Verkehrsleitung kann auch die Bevorrechtigung der Straßenbahn und Busse bedeuten.
Traurig, dass es erst Eskalationen bedarf, um bemerkenswerte Finanzmittel (allerdings steuer-finanziert!) für Projekte zu erhalten.
Jedoch runzele ich bei diesem hochtrabenden Geschwafel sehr die Stirn. “Digitales Verkehrsleitsystem”, “Verkehrsorganisatorische Maßnahmen an Hotspots/Verknüpfung Leitsysteme MIV/ÖPNV”, “Optimierung von Fahrzeiten für MIV, Wirtschaftsverkehr und ÖPNV” – da hat sicher eine SHK eine Woche dran gesessen, um blumige Worte für etwas zu finden, was ich im Alltag noch nie gesehen bzw. gespürt habe.
Oder sitzt unser OBM tatsächlich heimlich am Schreibtisch und steuert mittels Mausklick und Prognosen, wann ich mit einem Verkehrsmittel fahre, das Verkehrsgeschehen?
Was könnte er denn steuern? Ich wüsste nicht, wo man mit neuer Verkehrslogistik unsere Verkehrsträger noch toller und elementarer beeinflussen könnte. Die ‘grüne Welle’ muss ja nun schon seit Jahrzehnten als Argument herhalten. Ein intelligentes Verkehrssystem für den MIV in Leipzig ist mir unbekannt. Was auch sollte man ändern können – unser Straßenraum ist begrenzt und ausgereizt. Hier würde ich gern mehr erfahren.
Statt naiver Ideen für eine elektrische Busflotte (außer O-Bus – das wär ja tatsächlich sinnvoll) wäre auch ich für eine Verbesserung der Luftqualität über Hardwarenachrüstungen. Effizient und wirkungsvoll. Den “ganzheitlichen Bus” betrachtend auch nachhaltig!
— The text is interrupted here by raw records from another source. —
(* ===== verification/NotifFlow.v ===== *)
(** * What notification's tables keep

    Every row reads back and a token has one owner, whatever statement comes
    next; what trimming keeps; and what registering a device changes, exactly,
    when nothing of notification runs meanwhile. Then registrations at once,
    their statements between each other's: a row a transaction refreshes stays
    until it commits, and a user has at most ten devices as long as no two of
    their registrations are under way at once. *)
From S2P Require Import Prelude GoTime GoText Shared Tables BizBase DiscStore Notification.
Open Scope Z_scope.

(** ** Rows that read back *)

Record device_ok (r : DeviceRow) : Prop := {
  do_token : ParseToken (dr_Token r) = Ok (MkToken (dr_Token r));
  do_platform : ∃ p, dr_Platform r = Platform_string p;
  do_locale : ∃ l, dr_Locale r = Language_string l }.

Lemma platform_round_trip p : ParsePlatform (Platform_string p) = Ok p.
Proof. by destruct p. Qed.

Lemma ParsePlatform_ok s p : ParsePlatform s = Ok p → s = Platform_string p.
Proof. unfold ParsePlatform. repeat case_bool_decide; [by intros [= <-]..|done]. Qed.

Lemma locale_round_trip l : ParseLanguage (Language_string l) = l.
Proof. by destruct l. Qed.

Lemma ParseToken_ok s t : ParseToken s = Ok t → t = MkToken s ∧ ParseToken s = Ok (MkToken s).
Proof. unfold ParseToken. destruct (_ || _); [done|]. by intros [= <-]. Qed.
Dass erst eine Analyse vom hauseigenen Planungsdezernat erfolgen muss, um mitreden zu können, verwundert. Was macht das dafür zuständige Dezernat das ganze Jahr?
Aber es ist schon paradox: Manche Fahrzeuge müssen Abgase bis zum Blümchenduft reinigen, während daneben alte Fahrzeuge mit rußendem Auspuff tuckern dürfen. Hier muss etwas getan werden. Zweierlei Maß!
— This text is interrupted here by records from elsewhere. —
(* ===== verification/NotifHttp.v ===== *)
(** * Devices over HTTP (src/internal/notification/adapters/httpapi/handlers.go)

    Registering and removing the signed-in user's devices, from the decoded
    request to the status and body answered. The token is never answered. *)
From S2P Require Import Prelude GoTime GoText Shared Tables Notification Http.
Open Scope Z_scope.

Record api_Device := MkApiDevice { ad_CreatedAt : time; ad_Id : UUID; ad_Locale : string; ad_Platform : string; ad_UpdatedAt : time }.
Record DeviceRegistration := MkDeviceRegistration { dg_Locale : string; dg_Platform : string; dg_Token : string }.

Inductive http_error := ErrNoPrincipal | UseCase (e : notif_error).

Definition problem_of (err : http_error) : option (Z * string * string) :=
  match err with
  | ErrNoPrincipal => Some unauthorized
  | UseCase ErrNotFound => Some (404, "not_found", "")
  | UseCase ErrBadToken => Some (422, "validation_failed", "token: the push service's registration token")
  | UseCase ErrBadPlatform => Some (422, "validation_failed", "platform: ios or android")
  | UseCase (ErrUnknownBranch | ErrBadZone | ErrPush | ErrStorage) => None
  end.

#[export] Instance notif_problems : Problems http_error := {|
  problem ctx err := problem_for ctx (problem_of err) (match err with ErrNoPrincipal => challenge | _ => no_headers end);
  no_principal := ErrNoPrincipal |}.

Definition uc {A} (r : res notif_error A) : res http_error A := res_map_err UseCase r.

Definition toAPIDevice (d : Device) : api_Device :=
  MkApiDevice (dev_CreatedAt d) (value (dev_ID d)) (Language_string (dev_Locale d)) (Platform_string (dev_Platform d)) (dev_UpdatedAt d).

Section Handlers.
Context (ctx : Ctx).

(** [saving] and [trimming]: the tables its transaction's statements saw before
    it committed to [db]. *)
Definition PostDevice (saving trimming db : NotifDB) (now : time) (newID : DeviceID) (body : DeviceRegistration) : Response api_Device * NotifDB :=
  reply_db ctx 200 db (
    let! p := caller ctx in
    let! r := uc (RegisterDevice saving trimming db now newID (UserID_of p) (dg_Token body) (dg_Platform body) (ParseLanguage (dg_Locale body))) in
    Ok (toAPIDevice r.1, r.2)).

Definition DeleteDevice (db : NotifDB) (device : UUID) : Response unit * NotifDB :=
  reply_db ctx 204 db (
    let! p := caller ctx in
    let! db' := uc (RemoveDevice db (UserID_of p) (IDFromUUID device)) in
    Ok (tt, db')).
End Handlers.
Es ist richtig, dass das Ordnungsamt das nicht kann, aber die Straßenverkehrsbehörde. Diese kann Einschränkungen nach §45 StVO vornehmen. Hier heißt es in (1): “(1) Die Straßenverkehrsbehörden können die Benutzung bestimmter Straßen oder Straßenstrecken aus Gründen der Sicherheit oder Ordnung des Verkehrs beschränken oder verbieten und den Verkehr umleiten.” Bspw. könnte sie im Nebenstraßennetz eine Lastbeschränkung anordnen. Nach dieser wäre dann die Einfahrt für die Oldtimerbusse (ohne Sondergenehmigung) nicht mehr erlaubt. Sowohl in der Menckestraße als auch in Schleußig ließe sich das mit dem Untergrund begründen und der Enge der Straße, weshalb es dort zu Sicherheitsdefiziten kommt bzw. eine ordnungsgemäße Abwicklung des Verkehrs nicht gewährleistet ist.
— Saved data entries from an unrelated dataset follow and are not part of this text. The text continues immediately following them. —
(* ===== verification/Fcm.v ===== *)
(** * Pushing through Firebase Cloud Messaging (src/internal/notification/adapters/push)

    [FCM.Send] with what it calls: the service account and its configuration,
    the cache of access tokens, one attempt and the retries. Google's replies,
    the clock, pauses, jitter and what pushes running at the same time do to
    the cache are the interface [Outside]; JSON and RSA are [FcmLib]. *)
From S2P Require Import Prelude GoTime GoText GoEncoding Shared Http Notification.
Open Scope Z_scope.

(** ** The service account and the configuration *)

Record serviceAccount := MkAccount {
  sa_Type : string; sa_ProjectID : string; sa_PrivateKeyID : string; sa_PrivateKey : string; sa_ClientEmail : string; sa_TokenURI : string }.

(** What is signed to get an access token; [kid] is in the header. *)
Record claims := MkClaims { cl_kid : string; cl_iss : string; cl_scope : string; cl_aud : string; cl_iat : Z; cl_exp : Z }.

Class FcmLib (Key : Type) := {
  unmarshal_account : string → option serviceAccount;
  ParseRSAPrivateKeyFromPEM : string → option Key;
  SignedString : Key → claims → option string;
  (** [http.NewRequestWithContext] accepts the URL. *)
  url_ok : string → bool }.

Inductive config_error := ErrNotJSON | ErrNotAccount | ErrNoProject | ErrTokenURI | ErrNotRSA | ErrTimeout | ErrBaseURL.

Record retryPolicy := MkRetry { rt_attempts : Z; rt_base : Duration; rt_cap : Duration; rt_maxWait : Duration }.
Definition defaultRetry : retryPolicy := MkRetry 3 (250 * Millisecond) (2 * Second) (10 * Second).

Definition fcmBaseURL : string := "https://fcm.googleapis.com".
Definition fcmScope : string := "https://www.googleapis.com/auth/firebase.messaging".

(** [url.PathEscape]: letters, digits and these marks stay as they are. *)
Definition path_char (b : Z) : bool :=
  in_range 97 122 b || in_range 65 90 b || in_range 48 57 b || existsb (Z.eqb b) [45; 95; 46; 126; 36; 38; 43; 61; 58; 64].
Definition upper_hex (d : Z) : Ascii.ascii := byte_chr (if d <? 10 then 48 + d else 55 + d).
Definition escape_byte (b : Z) : string := if path_char b then str1 (byte_chr b) else String (byte_chr 37) (String (upper_hex (b / 16)) (str1 (upper_hex (b mod 16)))).
Definition PathEscape (s : string) : string := foldr (λ b acc, escape_byte b +:+ acc) "" (bytes s).

Section account.
Context {Key : Type} `{FcmLib Key}.

Definition parseServiceAccount (raw : string) : res config_error (serviceAccount * Key) :=
  match unmarshal_account raw with
  | None => Err ErrNotJSON
  | Some a =>
      if negb (bool_decide (sa_Type a = "service_account")) then Err ErrNotAccount
      else if bool_decide (sa_ProjectID a = "") || bool_decide (sa_ClientEmail a = "") then Err ErrNoProject
      else if negb (HasPrefix (sa_TokenURI a) "https://") then Err ErrTokenURI
      else match ParseRSAPrivateKeyFromPEM (sa_PrivateKey a) with
      | None => Err ErrNotRSA
      | Some key => Ok (MkAccount (sa_Type a) (sa_ProjectID a) (sa_PrivateKeyID a) "" (sa_ClientEmail a) (sa_TokenURI a), key)
      end
  end.

Record FCMConfig := MkFCMConfig { cf_Credentials : string; cf_Timeout : Duration; cf_BaseURL : string }.
Record FCM := MkFCM { f_endpoint : string; f_account : serviceAccount; f_key : Key; f_retry : retryPolicy }.

Definition NewFCM (cfg : FCMConfig) : res config_error FCM :=
  let! r := parseServiceAccount (cf_Credentials cfg) in
  let base := if bool_decide (cf_BaseURL cfg = "") then fcmBaseURL else cf_BaseURL cfg in
  if cf_Timeout cfg <=? 0 then Err ErrTimeout
  else if negb (HasPrefix base "https://") then Err ErrBaseURL
  else Ok (MkFCM (base +:+ "/v1/projects/" +:+ PathEscape (sa_ProjectID r.1) +:+ "/messages:send") r.1 r.2 defaultRetry).
End account.
Arguments FCM Key : clear implicits.

(** ** Requests, replies and the world *)

Record fcmNotification := MkFcmNotification { fn_Title : string; fn_Body : string }.
Record fcmAndroid := MkFcmAndroid { an_CollapseKey : string; an_Priority : string }.
Record fcmAPNs := MkFcmAPNs { ap_Headers : gmap string string }.
Record fcmMessage := MkFcmMessage {
  fm_Token : string; fm_Notification : fcmNotification; fm_Data : gmap string string; fm_Android : fcmAndroid; fm_APNs : fcmAPNs }.
Record fcmRequest := MkFcmRequest { fr_Message : fcmMessage }.

Inductive payload := Form (fields : list (string * string)) | Json (r : fcmRequest).
Record Request := MkRequest { rq_URL : string; rq_Authorization : option string; rq_ContentType : string; rq_Body : payload }.

(** A reply's body, read as the one shape or the other: a token and an OAuth
    error, whether or not the whole decoded, and FCM's error. *)
Record token_body := MkTokenBody { tb_Decoded : bool; tb_AccessToken : string; tb_ExpiresIn : Z; tb_Error : string }.
Record error_body := MkErrorBody { eb_Status : string; eb_Details : list (string * string) }.
Record Reply := MkReply { rp_Status : Z; rp_RetryAfter : string; rp_Token : token_body; rp_Error : option error_body }.

(** The cached token. *)
Record accessTokens := MkTokens { at_token : string; at_expires : time }.

Class Outside (W : Type) := {
  Now : W → time;
  (** [http.Client.Do]: [None] is network trouble or a timeout. *)
  Do : Request → W → option Reply * W;
  (** [ctx.Err() != nil]. *)
  Cancelled : W → bool;
  (** [rand.N n], for a positive [n]. *)
  rand : Z → W → Z * W;
  (** False when the job was cancelled. *)
  sleep : Duration → W → bool * W;
  (** What pushes running at the same time did to the cache. *)
  others : accessTokens → W → accessTokens * W }.

(** What a push did, in order. *)
Inductive event := Exchanged (r : Request) (a : option Reply) | NotSent | Slept (d : Duration).

Record St (W : Type) := MkSt { tokens : accessTokens; world : W; done : list event }.
Arguments MkSt {W} _ _ _.
Arguments tokens {W} _.
Arguments world {W} _.
Arguments done {W} _.

Inductive send_error :=
| ErrDeviceGone | ErrPushRejected | errUnauthorized
| retryable (after : Duration)
| ErrTokenRefused (status : Z) | ErrRequest | ErrFailed (status : Z) (code : string) | ErrCancelled
| ErrGaveUp | ErrAskedToWait (after : Duration) | ErrRandPanic.

(** What the token endpoint's refusal is told apart by. *)
Inductive get_error := tokenError (status : Z) (code : string) | ErrGet.

Definition tokenMargin : Duration := 5 * Minute.

(** [Retry-After], in seconds. *)
Definition retryAfter (v : string) : Duration :=
  match Atoi (TrimSpace v) with None => 0 | Some s => if s <=? 0 then 0 else int64 (s * Second) end.

Definition errorCode (body : option error_body) : string :=
  match body with
  | None => ""
  | Some b => match find (λ d, bool_decide (d.1 = "type.googleapis.com/google.firebase.fcm.v1.FcmError") && negb (bool_decide (d.2 = ""))) (eb_Details b) with
              | Some d => d.2
              | None => eb_Status b
              end
  end.

(** The Data the use case gives a push, and the message FCM takes. *)
Definition data_of `{UuidLib} (p : Push) : gmap string string :=
  {[ "kind" := Kind_string (pu_Kind p); "appointment_id" := ID_String (pu_Appointment p) ]}.

Definition fcm_message `{UuidLib} (p : Push) : fcmMessage :=
  let collapse := uuid_string (pu_CollapseKey p) in
  let headers : gmap string string := {[ "apns-priority" := "10" ]} in
  let headers := if bool_decide (collapse = "") then headers else <["apns-collapse-id" := collapse]> headers in
  MkFcmMessage (Reveal (dev_Token (pu_Device p))) (MkFcmNotification (pu_Title p) (pu_Body p)) (data_of p)
    (MkFcmAndroid collapse "high") (MkFcmAPNs headers).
In (1b) “Die Straßenverkehrsbehörden treffen auch die notwendigen Anordnungen” steht in Satz 5 übrigens: “5. zum Schutz der Bevölkerung vor Lärm und Abgasen oder zur Unterstützung einer geordneten städtebaulichen Entwicklung.” Da ginge schon was. Nur so lange der Straßenverkehrsbehörde kein Widerspruch vorliegt, werden sie nicht tätig werden. Den Widerspruch kann man als Privatperson schreiben und muss die persönliche Betroffenheit kundtun. https://www.stvo.de/strassenverkehrsordnung/123-45-verkehrszeichen-und-verkehrseinrichtungen
#Sebastian: Leipzig könne da gar nichts machen, teilte uns 2014 Helmut Loris mit. Stinker haben in Deutschland Narrenfreiheit.
Der Artikel:
http://www.l-iz.de/politik/leipzig/2014/04/Oldtimer-in-Leipzigs-Umweltzone-54961
Der ADAC hat im Übrigen mal testweise einen Bus mit einer Abgasaufbereitungsanlage (oder wie auch immer die Bezeichnung war, irgendwas zum Nachrüsten mit dem Ad-Blue Zusatzharnstoff) ausgerüstet. Das Resultat waren irgendwas um die 95% weniger Stickoxide.
Ich hab das neue Heft nicht vor mir liegen, aber selbst wenn es nur 80% weniger sind, wäre die Nachrüstung mit < 5000 Euro pro Bus sicherlich billiger, als eine ganze Elektroflotte.
Außerdem bitte die Stadtrundfahrt-Doppeldecker stillegen. Ich bin letztens hinter einem hergefahren. Ohne Lüftung auf "Innenluft" zu stellen erstickt man ja.